Assignment: Write out exactly the lines from the start of the entries through the one that contains "Proof. unfold storeSkip.", including both.
─── Data listing ───
(* ===== verification/LocalSystem.v ===== *)
(** The in-process executor as a system: the loop dispatches, waits and receives while the
    goroutines make their store calls. Every step keeps the invariant of the loop or stops
    the loop with an error. *)

From S2P Require Import Prelude TriggerRule Tables Store TxLogic RunState TaskOps RunOps Topology JobGraph SqlAdvance TaskTheorems RateLimit.
From S2P Require Import LocalExec LocalRows LocalTask LocalInv LocalLoop.

(** * A stopped loop stays stopped *)

Section stops.
Context (p : Plan).

(** The goroutines and the deferred tasks are as they were, and progress is kept. *)
Definition extends (st st' : ExecState) : Prop :=
  ex_active st' = ex_active st ∧ ex_deferred st' = ex_deferred st ∧ ex_processed st ⊆ ex_processed st'.

(** Halt and error are as they were, too. *)
Definition keeps (st st' : ExecState) : Prop := (ex_halt st' = ex_halt st ∧ ex_runErr st' = ex_runErr st) ∧ extends st st'.

Lemma extends_trans st1 st2 st3 : extends st1 st2 → extends st2 st3 → extends st1 st3.
Proof. intros (? & ? & ?) (? & ? & ?). split_and!; [congruence..|set_solver]. Qed.

Lemma keeps_refl st : keeps st st.
Proof. unfold keeps, extends. by split_and!. Qed.

Lemma mark_keeps id st : keeps st (markSkipped id st).
Proof. unfold keeps, extends. split_and!; [done..|]. cbn. set_solver. Qed.

Lemma push_keeps id st : keeps st (push p id st).
Proof. unfold push. destruct (_ || _); [apply keeps_refl|]. unfold keeps, extends. by split_and!. Qed.

Lemma decrement_keeps id st : keeps st (decrementIn id st).
Proof. unfold decrementIn. cbv zeta. destruct (0 <? _); [|apply keeps_refl]. unfold keeps, extends. by split_and!. Qed.

Lemma skip_keeps io id reason st e st' : storeSkip p io id reason st = (e, st') → keeps st st'.
Proof. unfold storeSkip. by destruct (Transaction _ _ _) as [[|] ?]; intros [= _ <-]; unfold keeps, extends; split_and!. Qed.

Lemma keeps_trans st1 st2 st3 : keeps st1 st2 → keeps st2 st3 → keeps st1 st3.
Proof. intros [[? ?] ?] [[? ?] ?]. split; [split; congruence|by eapply extends_trans]. Qed.

Lemma keeps_stopped st st' : keeps st st' → stopped st → stopped st'.
Proof. unfold stopped. by intros [[-> ->] _]. Qed.

Lemma propagateEach_keeps io succs queue seen st : keeps st (propagateEach p io succs queue seen st).2.
Proof.
  revert queue seen st. induction succs as [|s l IH]; intros queue seen st; cbn [propagateEach]; [apply keeps_refl|].
  destruct (is_processed st s); [apply IH|]. destruct (ex_indegree st !! s); [|apply IH].
  pose proof (decrement_keeps s st) as Hd. set (st1 := decrementIn s st) in *. clearbody st1.
  destruct (negb _); [eapply keeps_trans; [exact Hd|apply IH]|].
  destruct (satisfied p st1 s); [eapply keeps_trans; [|apply IH]; eapply keeps_trans; [exact Hd|apply push_keeps]|].
  destruct (storeSkip _ _ _ _ st1) as [[e|] st2] eqn:E; apply skip_keeps in E; [by eapply keeps_trans|].
  assert (keeps st (markSkipped s st2)) by (eapply keeps_trans; [|apply mark_keeps]; by eapply keeps_trans).
  destruct (bool_decide _); eapply keeps_trans; try done; apply IH.
Qed.

Lemma propagateLoop_keeps io fuel queue seen st : keeps st (propagateLoop fuel p io queue seen st).2.
Proof.
  revert queue seen st. induction fuel as [|fuel IH]; intros [|cur queue] seen st; cbn [propagateLoop]; try apply keeps_refl.
  pose proof (propagateEach_keeps io (adjacent p cur) queue seen st) as H. destruct (propagateEach _ _ _ _ _ _) as [[[[e|] q] s] st1]; [done|].
  by eapply keeps_trans.
Qed.

Lemma propagateOrHalt_extends io id st : extends st (propagateOrHalt p io id st).2.
Proof.
  unfold propagateOrHalt, propagateSkipped. pose proof (propagateLoop_keeps io (S (size (dom (g_adjacency (pl_graph p))))) [id] {[id]} st) as [_ HK].
  by destruct (propagateLoop _ _ _ _ _ _) as [[e|] st1].
Qed.

Lemma applySkipped_extends io l st : extends st (applySkipped p io l st).
Proof.
  revert st. induction l as [|k l IH]; intros st; cbn [applySkipped]; [apply keeps_refl|]. destruct (is_processed st k); [by apply IH|].
  pose proof (propagateOrHalt_extends io k (markSkipped k st)) as HS. pose proof (extends_trans _ _ _ (proj2 (mark_keeps k st)) HS) as H.
  destruct (propagateOrHalt _ _ _ _) as [[|] st1]; [done|]. eapply extends_trans; [exact H|apply IH].
Qed.

Lemma settleSuccessor_extends io s st : extends st (settleSuccessor p io s st).2.
Proof.
  unfold settleSuccessor. pose proof (proj2 (decrement_keeps s st)) as Hd. set (st1 := decrementIn s st) in *. clearbody st1.
  destruct (negb _); [done|]. destruct (satisfied p st1 s); [eapply extends_trans; [exact Hd|apply push_keeps]|].
  destruct (storeSkip _ _ _ _ st1) as [[e|] st2] eqn:E; apply skip_keeps in E as [_ E]; [by eapply extends_trans|].
  eapply extends_trans; [|apply propagateOrHalt_extends]. eapply extends_trans; [|apply mark_keeps]. by eapply extends_trans.
Qed.

Lemma settleAll_extends io skip l st : extends st (settleAll p io skip l st).
Proof.
  revert st. induction l as [|s l IH]; intros st; cbn [settleAll]; [apply keeps_refl|]. destruct (skip st s); [apply IH|].
  destruct (ex_indegree st !! s); [|apply IH]. pose proof (settleSuccessor_extends io s st) as H.
  destruct (settleSuccessor p io s st) as [[|] st1]; [done|]. eapply extends_trans; [exact H|apply IH].
Qed.

Lemma propagateOrHalt_stopped io id st : stopped st → stopped (propagateOrHalt p io id st).2.
Proof.
  intros H. unfold propagateOrHalt, propagateSkipped. pose proof (propagateLoop_keeps io (S (size (dom (g_adjacency (pl_graph p))))) [id] {[id]} st) as HK.
  destruct (propagateLoop _ _ _ _ _ _) as [[e|] st1]; [apply halt_stops|by eapply keeps_stopped].
Qed.

Lemma applySkipped_stopped io l st : stopped st → stopped (applySkipped p io l st).
Proof.
  revert st. induction l as [|k l IH]; intros st H; cbn [applySkipped]; [done|]. destruct (is_processed st k); [by apply IH|].
  pose proof (propagateOrHalt_stopped io k (markSkipped k st) H) as HS. destruct (propagateOrHalt _ _ _ _) as [[|] st1]; [done|by apply IH].
Qed.

Context (uuid_String : uuid → string) (error_text : exec_error → string).
Hypothesis Hhalt : pl_continueOnFailure p = false.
───
Answer to this problem:
(* ===== verification/LocalSystem.v ===== *)
(** The in-process executor as a system: the loop dispatches, waits and receives while the
    goroutines make their store calls. Every step keeps the invariant of the loop or stops
    the loop with an error. *)

From S2P Require Import Prelude TriggerRule Tables Store TxLogic RunState TaskOps RunOps Topology JobGraph SqlAdvance TaskTheorems RateLimit.
From S2P Require Import LocalExec LocalRows LocalTask LocalInv LocalLoop.

(** * A stopped loop stays stopped *)

Section stops.
Context (p : Plan).

(** The goroutines and the deferred tasks are as they were, and progress is kept. *)
Definition extends (st st' : ExecState) : Prop :=
  ex_active st' = ex_active st ∧ ex_deferred st' = ex_deferred st ∧ ex_processed st ⊆ ex_processed st'.

(** Halt and error are as they were, too. *)
Definition keeps (st st' : ExecState) : Prop := (ex_halt st' = ex_halt st ∧ ex_runErr st' = ex_runErr st) ∧ extends st st'.

Lemma extends_trans st1 st2 st3 : extends st1 st2 → extends st2 st3 → extends st1 st3.
Proof. intros (? & ? & ?) (? & ? & ?). split_and!; [congruence..|set_solver]. Qed.

Lemma keeps_refl st : keeps st st.
Proof. unfold keeps, extends. by split_and!. Qed.

Lemma mark_keeps id st : keeps st (markSkipped id st).
Proof. unfold keeps, extends. split_and!; [done..|]. cbn. set_solver. Qed.

Lemma push_keeps id st : keeps st (push p id st).
Proof. unfold push. destruct (_ || _); [apply keeps_refl|]. unfold keeps, extends. by split_and!. Qed.

Lemma decrement_keeps id st : keeps st (decrementIn id st).
Proof. unfold decrementIn. cbv zeta. destruct (0 <? _); [|apply keeps_refl]. unfold keeps, extends. by split_and!. Qed.

Lemma skip_keeps io id reason st e st' : storeSkip p io id reason st = (e, st') → keeps st st'.
Proof. unfold storeSkip. by destruct (Transaction _ _ _) as [[|] ?]; intros [= _ <-]; unfold keeps, extends; split_and!. Qed.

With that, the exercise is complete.